L’estensione di Chrome che ruba i vostri dati

6 Giu 2018
Minacce

Gli store di software (e i suoi proprietari come Google, Apple, Amazon etc.) devono combattere l’ondata di malware con lo stesso impegno di un’azienda che produce soluzioni di sicurezza informatica. È un processo circolare che, per sua stessa natura, non ha mai fine: i cybercriminali creano un malware che si insinua in uno store online, dove poi viene identificato, catalogato ed eliminato. Viene aggiornata la politica di sicurezza per evitare che l’incidente si ripeta e i cybercriminali escogitano un altro modo per far sì che la propria creazione riesca a eludere le nuove misure di sicurezza e possa intrufolarsi nuovamente nello store.

Consigliamo sempre di installare le app solo da fonti ufficiali, ma ciò non vuol dire che questi siti siano liberi totalmente dai malware; ce ne sono meno che altrove. E anche se Google Play sembra essere abbastanza sicuro, il Chrome Web Store è una piscina piena di piranha. Di recente, i nostri esperti hanno scoperto un’estensione dannosa che ha come obiettivo i dati bancari degli utenti.

Un Trojan banker nel vostro browser

Il colpevole è un’estensione dal nome “Desbloquear Conteúdo” (che in portoghese vuol dire “sblocca contenuti”) che perpetra un attacco man-in-the-middle. Quando l’utente visita il sito della banca, uno script dannoso reindirizza il traffico attraverso un server proxy appartenente ai cybercriminali, che possono così analizzare tutti i dati e prendere quelli vogliono.

Il malware contiene anche degli script creati per estrarre alcune informazioni digitate dagli utenti online. Ad esempio, quando l’utente entra nella pagina di accesso ai servizi bancari e digita i dati, il malware utilizza una sovrapposizione dello schermo che combacia perfettamente con l’interfaccia del sito della banca e può così appropriarsi di username, password e dei codici di conferma. Quando l’utente digita questi dati, il malware li copia e il gioco è fatto.

Il dominio su cui si trova il server C&C utilizza lo stesso indirizzo IP di altri domini già indicati nel passato come dannosi, ed è ciò che ha attirato l’attenzione dei ricercatori. Dopo che i sospetti sono stati confermati, gli esperti si sono messi in contatto con Google e il malware è stato immediatamente rimosso dal Chrome Web Store.

Durante l’installazione, le estensioni di Chrome richiedono alcune autorizzazioni che consentono di prendere praticamente il controllo del vostro computer. La maggior parte dei programmi dannosi hanno bisogno di una sola autorizzazione, quella di poter leggere e modificare i dati sui siti vistati: le potenzialità sono infinite.
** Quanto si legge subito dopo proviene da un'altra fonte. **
(** One event of [_apply_events] *)
Definition apply_connection_event (event : ConnectionEvent) : M Fetch unit :=
  match event with
  | ConnectionTerminated code reason =>
      raise (RuntimeError ("connection closed: " +:+ (if len reason =? 0 then pretty code else string_of_bytes reason)))
  | VersionNegotiationReceived versions => raise (VersionNegotiationRequired versions)
  | HandshakeCompleted _ => modify (set_ft_connected true)
  | HandshakeConfirmed _ => mret tt
  | StreamDataReceived stream_id data end_stream =>
      _ ← modify (λ f, set_ft_bodies (d_set stream_id (default [] (d_get stream_id (ft_bodies f)) ++ data) (ft_bodies f)) f);
      when end_stream (modify (λ f, set_ft_finished (list_union (ft_finished f) [stream_id]) f))
  end.

(** [_apply_events], whose result is kept in [ft_connected] *)
Definition apply_events : M Fetch unit := events ← on_connection take_events; each apply_connection_event events.

(** [pump], given what arrived *)
Definition pump (fuel : nat) (before : Q) (arrived : list (bytes * option bytes * Z * Q)) (now : Q) : M Fetch unit :=
  datagrams ← on_connection (datagrams_to_send fuel before);
  _ ← each (λ d, match og_destination d with
                 | Some a => modify (λ f, set_ft_sent (ft_sent f ++ [(og_data d, a)]) f)
                 | None => mret tt
                 end) datagrams;
  _ ← each (λ '(data, source, ecn, at_), on_connection (datagram_received data at_ source ecn)) arrived;
  on_connection (handle_timer now).

(** The start of [fetch]: connect, and the requests that may ride 0-RTT *)
Definition fetch_start (now : Q) : M Fetch unit :=
  _ ← on_connection (connect now);
  f ← get;
  if cn_streams (ft_connection f) is Some _ then issue_requests (ft_pending f) else mret tt.

(** One round of its loop; the result says whether the loop is left *)
Definition fetch_round (fuel : nat) (paths : Z) (before : Q) (arrived : list (bytes * option bytes * Z * Q)) (now : Q)
    : M Fetch bool :=
  _ ← pump fuel before arrived now;
  _ ← apply_events;
  f ← get;
  _ ← when (ft_connected f || (if cn_streams (ft_connection f) is Some _ then true else false)) (issue_requests (ft_pending f));
  f ← get;
  mret (ft_connected f && (len (ft_pending f) =? 0) && (len (ft_finished f) =? paths)).

(** The loop over the rounds that happen: whether it was left, or still waits
    after the last of them *)
Fixpoint fetch_rounds (fuel : nat) (paths : Z) (deadline : Q) (rounds : list FetchRound) : M Fetch bool :=
  match rounds with
  | [] => mret false
  | (head, before, arrived, now) :: rounds' =>
      if Qltb head deadline then
        finished ← fetch_round fuel paths before arrived now;
        if (finished : bool) then mret true else fetch_rounds fuel paths deadline rounds'
      else raise TimeoutError
  end.

(** What [fetch] returns: the bodies by path *)
Fixpoint bodies_by_path (paths : list (Z * str)) (bodies : list (Z * bytes)) (acc : list (str * bytes))
    : result (list (str * bytes)) :=
  match bodies with
  | [] => Ok acc
  | (stream_id, body) :: bodies' =>
      match d_get stream_id paths with
      | Some path => bodies_by_path paths bodies' (d_set path body acc)
      | None => Raise KeyError
      end
  end.
Definition fetch_result (f : Fetch) : result (list (str * bytes)) := bodies_by_path (ft_stream_paths f) (ft_bodies f) [].
End client.

(** ** Configuration *)

Record ClientOptions : Type := mkClientOptions {
  co_ca_certificates : list bytes;
  co_insecure : bool;
  co_server_name : option string;
  co_timeout : Q;
  co_key_update_interval : option Z;
  co_resume : bool;
  co_early_data : bool;
  co_chacha20 : bool;
  co_version : Z }.

Record SessionStore : Type := mkSessionStore { so_tickets : list SessionTicket; so_tokens : list bytes }.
Alla luce di quanto detto, fareste meglio a utilizzare le estensioni con grande cautela: spesso sono molto facili da installare ma nascondono intenzioni niente affatto innocue. E poi spesso pensiamo che le estensioni non possano avere chissà quanto potere e che non siano in grado di arrecare alcun danno all’utente.

Attenzione alle estensioni del vostro browser

Come proteggersi dalle estensioni dannose

È arrivato il momento di darvi qualche consiglio per evitare le estensioni ingannevoli:

  • Installate solo quelle estensioni che ritenete completamente di fiducia. Purtroppo, non esiste una prova del nove, superata la quale si può essere sicuri al 100%, ma almeno cercate di installare estensioni fornite da sviluppatori con una certa reputazione:
  • Non installate estensioni che non siano strettamente necessarie;
  • Se non avete più bisogno di una certa estensione, eliminatela. Potrete sempre reinstallarla nel caso vi serva di nuovo;
  • Avvaletevi di una soluzione di sicurezza affidabili come Kaspersky Internet Security. Analizziamo tutte le nuove estensioni di Chrome, anche le più recenti: i malware non potranno più nascondersi!